New Zealand should set itself the goal of lifting exports by at least another $35 billion in today's dollars by 2020 - equal to three more Fonterras, 150 Pumpkin Patches or 500 Rakons, an Auckland-based think tank says.
The New Zealand Institute says this is what it will take to increase exports from 28 per cent of gross domestic product now to 35 per cent by 2020. The average among small developed countries is 54 per cent of GDP.
In a report "The flight of the kiwi: Going global from the end of the world", the institute says the country will struggle to raise productivity and living standards unless it lifts its level of engagement with the rest of the world through trade and investment.
But it acknowledges the difficulties New Zealand faces in this regard, which other small OECD countries do not have, such as its location.
Within a 3 1/2 hour flight from Hong Kong are 42 per cent of the world's people and 32 per cent of its GDP. Within the same distance from Paris, it is 15 per cent of the global population and 28 per cent of its GDP.
The same flying time from Auckland will take you to four-tenths of 1 per cent of the world's population and about 1 per cent of its GDP.
Institute chief executive David Skilling says talk of the "death of distance" is premature. "And it's not going to commit suicide. You have to kill it."
But New Zealand's spending on information and communications technology is below the OECD average and broadband penetration is in the bottom quartile.
Companies that take the plunge into international markets tend to be small by world standards, reflecting the small home market. Skilling says they will have had less opportunity to develop a productivity advantage because of the absence of scale and other factors such as less intense competition and specialisation.
Many firms do not see a compelling commercial imperative to expand internationally, when they are able to earn higher returns here, where they may enjoy some market power.
"One chief executive told me, 'I hear what you are saying, David, but I don't turn up at work to salute the flag. I'm here to make money for my shareholders'," said Skilling.
"We were consistently told New Zealand capital markets are characterised by a preference for rapid payback and an intolerance for initial losses, a low level of understanding of the international market potential of New Zealand companies and a preference for stable dividends over risky growth."
But Skilling says none of this justifies a fatalistic acceptance of insularity and stagnation.
The country has advantages as well as handicaps: being English-speaking, having good institutions, a large immigrant community and a network of Kiwi expatriates.
He says policy changes are needed but so is an attitudinal shift to something more aspirational among those running the companies that can reali-stically think of expanding overseas.
The policy measures include overhauling the tax rules governing overseas subsidiaries and perhaps allowing a tax rebate for the costs of developing international markets.
Moves to boost domestic savings would help, not only by providing a source of capital for companies looking to expand but potentially by moderating the swings in New Zealand's economic and exchange rate cycles if people were encouraged to spend less and save more during the boom times.
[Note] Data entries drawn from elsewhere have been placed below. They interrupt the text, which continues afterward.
(* ===== verification/_CoqProject ===== *)
-Q . S2P
Prelude.v
ExitStack.v
PyStr.v
Asgi.v
DataStructures.v
Multipart.v
Requests.v
Base64.v
Security.v
MutableHeaders.v
Responses.v
Background.v
StaticFiles.v
ExceptionHandler.v
Convertors.v
Routing.v
RoutingFacts.v
RoutingThms.v
Encoders.v
Middleware.v
WebSocketConn.v
MultiWorker.v
ServerCore.v
HttpWire.v
HttpProtocol.v
HttpProtocolFacts.v
HttpServer.v
HttpHandlers.v
CppWs.v
WsEndpoint.v
Annotations.v
Dependants.v
DependantFacts.v
Params.v
ParamArgs.v
CoreQuery.v
ParamFacts.v
Solve.v
SolveFacts.v
FastDeps.v
FastDepsFacts.v
DepResolve.v
DepResolveFacts.v
ParamValidator.v
ParamValidatorFacts.v
ParamShims.v
ResponseShim.v
ResponseShimFacts.v
FormShim.v
Handler.v
HandlerFacts.v
RequestApp.v
ApiRouting.v
ApiRoutingThms.v
OpenApi.v
OpenApiFacts.v
Applications.v
Docs.v
DocsServer.v
SyncRoutes.v
ServerStart.v
Lemma partition_none c a : c ∉ a -> partition c a = (a, false, []).
Proof.
  induction a as [|d a IH]; intros H; simpl; [done|].
  rewrite (proj2 (N.eqb_neq d c)) by set_solver. rewrite IH by set_solver. done.
Qed.

Lemma split_on_nonempty c s : split_on c s ≠ [].
Proof. destruct s as [|d s]; simpl; [done|]. by repeat case_match. Qed.

Lemma split_on_app c a b : c ∉ a -> split_on c (a ++ c :: b) = a :: split_on c b.
Proof.
  induction a as [|d a IH]; intros H; simpl.
  - by rewrite N.eqb_refl.
  - rewrite (proj2 (N.eqb_neq d c)) by set_solver. rewrite IH by set_solver. done.
Qed.

Lemma split_on_none c a : c ∉ a -> split_on c a = [a].
Proof.
  induction a as [|d a IH]; intros H; simpl; [done|].
  rewrite (proj2 (N.eqb_neq d c)) by set_solver. rewrite IH by set_solver. done.
Qed.

Lemma join_split_on c s : join [c] (split_on c s) = s.
Proof.
  induction s as [|d s IH]; simpl; [done|].
  pose proof (split_on_nonempty c s). destruct (split_on c s) as [|w ws]; [done|].
  destruct (N.eqb_spec d c) as [->|]; simpl in *; [by rewrite IH|].
  destruct ws; simpl in *; by rewrite <-IH.
Qed.

Lemma split_on_join c l : l ≠ [] -> Forall (fun w => c ∉ w) l -> split_on c (join [c] l) = l.
Proof.
  induction l as [|w l IH]; [done|]. intros _ Hl. inversion Hl as [|?? Hw Hl']; subst.
  destruct l as [|w' l']; [by apply split_on_none|].
  change (join [c] (w :: w' :: l')) with (w ++ c :: join [c] (w' :: l')).
  rewrite split_on_app by done. f_equal. by apply IH.
Qed.

Lemma split_on_clean c s : Forall (fun w => c ∉ w) (split_on c s).
Proof.
  induction s as [|d s IH]; simpl; [repeat constructor; set_solver|].
  destruct (N.eqb_spec d c); [constructor; [set_solver|done]|].
  destruct (split_on c s) as [|w ws]; [constructor; [set_solver|done]|].
  inversion IH; subst. constructor; [set_solver|done].
Qed.

Lemma join_cons sep w l : l ≠ [] -> join sep (w :: l) = w ++ sep ++ join sep l.
Proof. by destruct l. Qed.

Lemma join_snoc sep l w : l ≠ [] -> join sep (l ++ [w]) = join sep l ++ sep ++ w.
Proof.
  induction l as [|v l IH]; [done|]. intros _. destruct l as [|v' l]; [done|].
  rewrite (join_cons sep v (v' :: l)) by done.
  rewrite <-app_comm_cons, join_cons by (intros [? _]%app_nil; done).
  rewrite IH by done. by rewrite !app_assoc.
Qed.

Lemma in_range_spec lo hi c : in_range lo hi c = true ↔ (lo <= c <= hi)%N.
Proof. unfold in_range. rewrite andb_true_iff, !N.leb_le. lia. Qed.

Lemma in_range_false lo hi c : in_range lo hi c = false ↔ ¬ (lo <= c <= hi)%N.
Proof. by rewrite <-in_range_spec, not_true_iff_false. Qed.

(** Decides a goal about characters by case analysis on their classes. *)
Ltac char_cases :=
  repeat match goal with
  | |- context [in_range ?a ?b ?c] =>
      let E := fresh "E" in destruct (in_range a b c) eqn:E;
      [apply in_range_spec in E | apply in_range_false in E]
  | |- context [(?a =? ?b)%N] =>
      let E := fresh "E" in destruct (N.eqb_spec a b) as [E|E]
  end; simpl in *; try lia; try done.

Lemma lower_char_idemp c : lower_char (lower_char c) = lower_char c.
Proof. unfold lower_char, ascii_upper_letter. char_cases. Qed.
State-owned enterprises should be encouraged to expand internationally and something had to be done about the resources of NZ Trade and Enterprise being spread too thinly.
Half its budget is aimed at assisting companies to become "export ready". Its focus instead should be on making itself useful to the much smaller number of firms who are likely to generate a substantial rise in exporting and outward foreign direct investment.
"The most important service is providing firms with access to people who have deep market understanding and who know how business is done locally, who understand the channels to market, who can identify market opportunities and who can open doors," said Skilling.